Italian study suggests coronavirus cases in September 2019



An Italian study from last week suggests coronavirus possibly hit Europe in September 2019. Researchers published their findings in Tumori Journal looking at the presence of coronavirus antibodies within almost a thousand people involved in a lung cancer trial.

SARS-CoV-2 RBD-specific antibodies were detected in 111 of 959 (11.6%) individuals, starting from September 2019 (14%), with a cluster of positive cases (>30%) in the second week of February 2020 and the highest number (53.2%) in Lombardy. This study shows an unexpected very early circulation of SARS-CoV-2 among asymptomatic individuals in Italy several months before the first patient was identified, and clarifies the onset and spread of the coronavirus disease 2019 (COVID-19) pandemic. Finding SARS-CoV-2 antibodies in asymptomatic people before the COVID-19 outbreak in Italy may reshape the history of pandemic.

Italy’s first coronavirus case was reported in January, however, a previous study in Italy suggested the virus was in their water supply in December. It’s no new theory that coronavirus may have been circling the globe sooner than China and the World Health Organization originally speculated. Doctors in France reported at least one pneumonia patient later tested positive for the virus in late December 2019. Again, before China reported the virus existed to the WHO.

Understanding when the pandemic started and managing it now are two different topics. It’s certainly possible health systems could have responded quicker to the virus if its existence was reported sooner. Better treatments may become available sooner as do better methods of detection. The Wall Street Journal reported the Center for Clinical Data Science in Massachusetts started their modeling in March when American lockdowns became en vogue. Perhaps, the data modeling could have started in December or January if it’s true coronavirus started making its way across the globe sooner than originally believed.

The only question is whether the response to the pandemic would have been any different. It’s likely government across the world still would have enacted lockdowns and closed economies for months on end. Which means the global economy likely suffers more than it already has in 2020. Perhaps, the situation improves so counties avoid newer lockdowns but that’s heavy on speculation and light on facts.

What happens in the future when coronavirus is eventually, hopefully, under control is what interests me. There will be politicians looking to enhance their own standing with their populace who will seek punitive damages from China on coronavirus. The troubling part is how China might react to further isolation. The situation in Hong Kong proves China prefers stifling dissent versus admitting any failures due to the idea of “saving face.” It’s likely China seeks to expand its holdings through force instead of lesser state control. CATO’s Doug Bandow expressed similar concerns in May. Via Foreign Policy:

Launching a full-scale economic war would roil relations across the board. Attacking the Chinese economy and hunting Chinese assets worldwide would inflame nationalist sentiments there, even without the Chinese government’s assistance. The regime could not help but battle back and do so in any forum available. While economic conflict does not guarantee military confrontation, the disintegration of commercial cooperation and contact that once provided the glue in the relationship between very different systems would yield an incendiary environment.

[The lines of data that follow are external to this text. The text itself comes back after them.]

(* ===== verification/ServerApi.v ===== *)
(** * ServerApi: streams, subscribers, templates and campaigns over HTTP

    The handlers of the server-token API in [camelmailer-api/src/server_api.rs] for
    message streams, their subscribers, templates and layouts, templated sends,
    broadcast campaigns, and the scheduler.  A handler awaits the database between its
    statements: [others n] is what other requests, workers and schedulers do to it
    before the [n]-th of them.  A spawned campaign is an [Expansion], the statements
    that are left of [expand_campaign], so that several of them and the requests
    interleave statement by statement. *)

From S2P Require Import Prelude RustStr Net Model SendLimit Message MemoryStore Queue MailDb Lifecycle Dkim Worker Webhooks PgSink Housekeeping PgStore Compose ApiSend.
From S2P Require Import Auth AuthStore AuthPg AppMailer AdminStore AdminPg Workspace AuthApi Authorize AdminApi Template ServerDb.

Definition split_once_str (sep s : bytes) : option (bytes * bytes) := i ← find_sub sep s; Some (take i s, drop (i + length sep) s).
Definition ELLIPSIS : bytes := map ascii_of_N [226; 128; 166]%N.
(** The text of a failing query is the driver's. *)
Definition STORAGE_ERROR : bytes := !"storage error".

Section ServerApi.
Context `{ORD : !HashOrder, CASE : !UnicodeCase, CRA : !Crates, PAY : !Payloads, MB : !MailBuilder, API : !ApiCrates SendMessage}
  `{AUTH : !AuthCrates, ADM : !AdminCrates, JS : !AdminJson, AUD : !AudienceCrates} (sql_lower : bytes → bytes) (api : ApiConfig).

(** The sending tables of the deployment. *)
Definition sending (s : ServerDb) : PgStore := refreshed (dp_store (sd_deployment s)).
Definition with_store (s : ServerDb) (store : PgStore) : ServerDb := s <| sd_deployment := (sd_deployment s) <| dp_store := store |> |>.

(** ** Expansion of a campaign *)

Definition CAMPAIGN_RECIPIENT_CAP : nat := 1000.
Definition CAMPAIGN_BATCH_SIZE : nat := 200.
Definition campaign_message (from subject html_body text_body : option bytes) (address permalink : bytes) : SendMessage :=
  mkSendMessage (AString <$> from) [AString address] [] [] [] subject html_body text_body [] [] None None (Some permalink).
Definition subscribed_addresses (l : list Subscription) : list bytes := map sub_address (List.filter (λ x, sub_status x =b !"subscribed") l).

(** The statements [expand_campaign] has before it: the stream of a claimed campaign
    and the list of subscribers; for every address the reads of [prepare_send], the
    transaction that stores, and the attribution; the progress after a batch and at
    the end. *)
Inductive Command :=
| Resolve
| ListSubscribers
| Prepare (address : bytes)
| StoreMessages (messages : list SendPlanMessage)
| Attribute (message_id : Z)
| Progress (status : bytes) (completed : bool).
Record Expansion := mkExpansion { ex_server : Server; ex_campaign : Campaign; ex_permalink : bytes; ex_sent : Z; ex_commands : list Command }.
#[export] Instance eta_Expansion : Eta Expansion := λ e,
  mkExpansion (ex_server e) (ex_campaign e) (ex_permalink e) (ex_sent e) (ex_commands e).

(** [chunks(n)]; [fuel] is the length of the list. *)
Fixpoint chunks {A} (fuel n : nat) (l : list A) : list (list A) :=
  match fuel, l with
  | S fuel, _ :: _ => take n l :: chunks fuel n (drop n l)
  | _, _ => []
  end.
Definition expansion_commands (addresses : list bytes) : list Command :=
  flat_map (λ batch, map Prepare batch ++ [Progress !"sending" false]) (chunks (length addresses) CAMPAIGN_BATCH_SIZE addresses)
  ++ [Progress !"sent" true].
(** [data.get("message_id").and_then(Value::as_i64)] *)
Definition message_id_of (data : Value) : option Z :=
  match data with
  | VObject members => match obj_get members !"message_id" with Some (VNumber printed) => parse_i64 printed | _ => None end
  | _ => None
  end.
Definition store_messages (server_id : Id) (messages : list SendPlanMessage) (s : ServerDb) : Api Value * ServerDb :=
  let '(response, store) := store_send_plan (sending s) server_id [PlanMessages messages] None in
  (response ← response; single_send_json response, with_store s store).

(** The next statement; [None] when the task is over. *)
Definition expansion_step (now : datetime) (nonce : Z) (e : Expansion) (s : ServerDb) : option Expansion * ServerDb :=
  let server_id := srv_id (ex_server e) in
  let campaign := ex_campaign e in
  match ex_commands e with
  | [] => (None, s)
  | Resolve :: _ =>
      let '(streams, s) := on_deployment (pg_list_streams server_id) s in
      (Some match List.find (λ m, str_id m =? cmp_stream_id campaign)%N (match streams with inr l => l | inl _ => [] end) with
            | Some m => e <| ex_permalink := str_permalink m |> <| ex_commands := [ListSubscribers] |>
            | None => e <| ex_commands := [Progress !"failed" true] |>
            end, s)
  | ListSubscribers :: _ =>
      let '(r, s) := pg_list_subscriptions server_id (cmp_stream_id campaign) s in
      (Some (e <| ex_commands := match r with
                                 | inr l => expansion_commands (subscribed_addresses l)
                                 | inl _ => [Progress !"failed" true]
                                 end |>), s)
  | Prepare address :: rest =>
      let message := campaign_message (cmp_from_address campaign) (cmp_subject campaign) (cmp_html_body campaign) (cmp_text_body campaign)
                       address (ex_permalink e) in
      (Some (e <| ex_commands := match prepare_send sql_lower api (sending s) now nonce (ex_server e) message 0 with
                                 | inr messages => StoreMessages messages :: rest
                                 | inl _ => rest
                                 end |>), s)
  | StoreMessages messages :: rest =>
      let '(r, s) := store_messages server_id messages s in
      (Some match r with
            | inr data => e <| ex_sent := (ex_sent e + 1)%Z |>
                            <| ex_commands := match message_id_of data with Some id => Attribute id :: rest | None => rest end |>
            | inl _ => e <| ex_commands := rest |>
            end, s)
  | Attribute message_id :: rest =>
      (Some (e <| ex_commands := rest |>), (pg_set_message_campaign server_id message_id (cmp_id campaign) s).2)
  | Progress status completed :: rest =>
      (Some (e <| ex_commands := rest |>),
       (pg_set_campaign_progress server_id (cmp_id campaign) (ex_sent e) status (if completed then Some now else None) s).2)
  end.
Definition spawn (server : Server) (campaign : Campaign) (permalink : bytes) : Expansion :=
  mkExpansion server campaign permalink 0 [ListSubscribers].

(** [expand_campaign] when nothing else runs; [clock n] is the time of its [n]-th
    statement and a nonce. *)
Fixpoint expand_campaign (fuel : nat) (clock : nat → datetime * Z) (e : Expansion) (s : ServerDb) : option Expansion * ServerDb :=
  match fuel with
  | O => (Some e, s)
  | S fuel =>
      match expansion_step (clock 0).1 (clock 0).2 e s with
      | (Some e, s) => expand_campaign fuel (clock ∘ S) e s
      | (None, s) => (None, s)
      end
  end.

(** The pass of the scheduler over one server: the due campaigns, claimed; the tick
    then expands them one after the other. *)
Definition scheduler_claim (now : datetime) (server : Server) (s : ServerDb) : list Expansion * ServerDb :=
  let '(due, s) := pg_claim_due_campaigns (srv_id server) now s in
  (map (λ c, mkExpansion server c [] 0 [Resolve]) (match due with inr l => l | inl _ => [] end), s).

Section Requests.
Context (others : nat → ServerDb → ServerDb) (server : Server).
#[local] Abbreviation H := (Handler ServerDb Response).
Local Abbreviation sid := (srv_id server).

(** The [n]-th statement, whose failure is a 500. *)
Definition step {A} (n : nat) (op : ServerDb → SRes A * ServerDb) : Handler ServerDb A := λ s,
  let '(r, s) := op (others n s) in (match r with inl _ => inl internal_error | inr a => inr a end, s).
(** An insertion whose conflict is a 422, and a statement whose failure is dropped. *)
Definition insert_step {A} (n : nat) (op : ServerDb → SRes A * ServerDb) : Handler ServerDb A := λ s, call op (others n s).
Definition ignored_step {A} (n : nat) (op : ServerDb → SRes A * ServerDb) : Handler ServerDb unit := λ s, ignore op (others n s).
Definition attempted_step {A} (n : nat) (op : ServerDb → SRes A * ServerDb) : Handler ServerDb (SRes A) := λ s, attempt op (others n s).
Definition existing {A} (n : nat) (op : ServerDb → SRes (option A) * ServerDb) : Handler ServerDb A := r ← step n op; require not_found r.

(** ** Streams *)

Definition stream_json (m : MessageStream) : Value :=
  VObject [(!"archived", VBool (str_archived m)); (!"id", number (str_id m)); (!"ip_pool_id", number_opt (str_ip_pool_id m));
           (!"name", VString (str_name m)); (!"permalink", VString (str_permalink m)); (!"stream_type", VString (str_stream_type m));
           (!"uuid", VString (str_uuid m))].
Definition stream_response (render : Value → H) (m : MessageStream) : H := render (object !"stream" (stream_json m)).
Definition streams_index : H :=
  streams ← step 0 (on_deployment (pg_list_streams sid));
  ok_data (object !"streams" (VArray (map stream_json streams))).
Record CreateStream := mkCreateStream {
  cst_name : option bytes; cst_permalink : option bytes; cst_stream_type : option bytes; cst_ip_pool_id : option Id }.
Definition valid_stream_type (t : bytes) : Handler ServerDb unit :=
  refuse_if (negb (one_of stream_types t)) (validation_error (!"Stream type " ++ debug_str t ++ !" is not valid")).
Definition streams_create (body : CreateStream) : H :=
  name ← param !"name" (cst_name body);
  let stream_type := from_option id !"transactional" (cst_stream_type body) in
  _ ← valid_stream_type stream_type;
  let permalink := from_option id (permalink_from name) (present (cst_permalink body)) in
  stream ← insert_step 0 (on_deployment (pg_create_stream (mkNewStream sid name permalink stream_type (cst_ip_pool_id body))));
  stream_response created_data stream.
(** [resolve_stream] *)
Definition resolve_stream (n : nat) (permalink : bytes) : Handler ServerDb MessageStream :=
  existing n (on_deployment (pg_stream_by_permalink sid permalink)).
Definition stream_show (permalink : bytes) : H := stream ← resolve_stream 0 permalink; stream_response ok_data stream.
Record UpdateStream := mkUpdateStream {
  ust_name : option bytes; ust_stream_type : option bytes; ust_archived : option bool; ust_ip_pool_id : option (option Id) }.
Definition stream_update (permalink : bytes) (body : UpdateStream) : H :=
  stream ← resolve_stream 0 permalink;
  let stream := stream <| str_name := from_option id (str_name stream) (present (ust_name body)) |> in
  _ ← from_option valid_stream_type (mret tt) (ust_stream_type body);
  stream ← step 1 (on_deployment (pg_update_stream
    (stream <| str_stream_type := from_option id (str_stream_type stream) (ust_stream_type body) |>
            <| str_archived := from_option id (str_archived stream) (ust_archived body) |>
            <| str_ip_pool_id := from_option id (str_ip_pool_id stream) (ust_ip_pool_id body) |>)));
  stream_response ok_data stream.
Definition stream_archive (permalink : bytes) : H :=
  stream ← resolve_stream 0 permalink;
  stream ← step 1 (on_deployment (pg_update_stream (stream <| str_archived := true |>)));
  stream_response ok_data stream.

(** ** Subscribers *)

Definition subscription_json (x : Subscription) : Value :=
  VObject [(!"address", VString (sub_address x)); (!"created_at", VString (json_datetime (sub_created_at x))); (!"id", number (sub_id x));
           (!"status", VString (sub_status x))].
Definition subscribers_index (permalink : bytes) : H :=
  stream ← resolve_stream 0 permalink;
  subscriptions ← step 1 (pg_list_subscriptions sid (str_id stream));
  ok_data (object !"subscribers" (VArray (map subscription_json subscriptions))).
Definition subscribers_create (permalink : bytes) (address status : option bytes) : H :=
  address ← param !"address" address;
  let status := from_option id !"subscribed" status in
  _ ← refuse_if (negb (one_of [!"subscribed"; !"unsubscribed"] status))
        (validation_error (!"Subscription status " ++ debug_str status ++ !" is not valid"));
  stream ← resolve_stream 0 permalink;
  subscription ← step 1 (pg_upsert_subscription sid (str_id stream) address status);
  created_data (object !"subscriber" (subscription_json subscription)).
Definition subscribers_delete (permalink address : bytes) : H :=
  stream ← resolve_stream 0 permalink;
  removed ← step 1 (pg_remove_subscription sid (str_id stream) address);
  ok_data (object !"deleted" (VBool removed)).
(** Blanks and repetitions are skipped; [n] statements have run, [added] of them here. *)
Fixpoint import_addresses (n : nat) (stream_id : Id) (addresses seen : list bytes) (added : N) : Handler ServerDb (nat * N) :=
  match addresses with
  | [] => mret (n, added)
  | address :: addresses =>
      let address := trim address in
      if bool_decide (address = []) || one_of seen address then import_addresses n stream_id addresses seen added
      else
        _ ← step n (pg_upsert_subscription sid stream_id address !"subscribed");
        import_addresses (S n) stream_id addresses (address :: seen) (added + 1)
  end.
Definition subscribers_import (permalink : bytes) (addresses : list bytes) : H :=
  stream ← resolve_stream 0 permalink;
  '(n, added) ← import_addresses 1 (str_id stream) addresses [] 0;
  subscriptions ← step n (pg_list_subscriptions sid (str_id stream));
  ok_data (VObject [(!"added", number added); (!"total", number (N.of_nat (length subscriptions)))]).
Definition subscriber_complaint (permalink address : bytes) : H :=
  stream ← resolve_stream 0 permalink;
  subscription ← step 1 (pg_record_complaint sid (str_id stream) address);
  ok_data (object !"subscriber" (subscription_json subscription)).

Moreover, Washington would put almost every country on Earth in the middle of a collision between the two most important—and by some measures, at least, most powerful—nations. This would transmit great-power conflict around the globe. Every government would have to decide who to support and who to defy. The United States might be surprised at some decisions: Though many countries are angry with Beijing, they are not likely to appreciate America making them take sides.

President-Elect Joe Biden is already attempting to look tougher on China. Likely Defense Secretary pick Michele Flournoy wrote in Foreign Affairs in June China had to know the U.S. military could and would “sink all of China’s military vessels, submarines, and merchant ships in the South China Sea within 72 hours.” It’s not likely China sees Biden as a Beijing Dove despite claims from President Donald Trump and his campaign.

A better path through diplomacy exists, including ending trade wars all across the globe. Whether Washington, DC has the stomach for an end to them is the better question. The answer is, sadly, no meaning more conflict is on the horizon.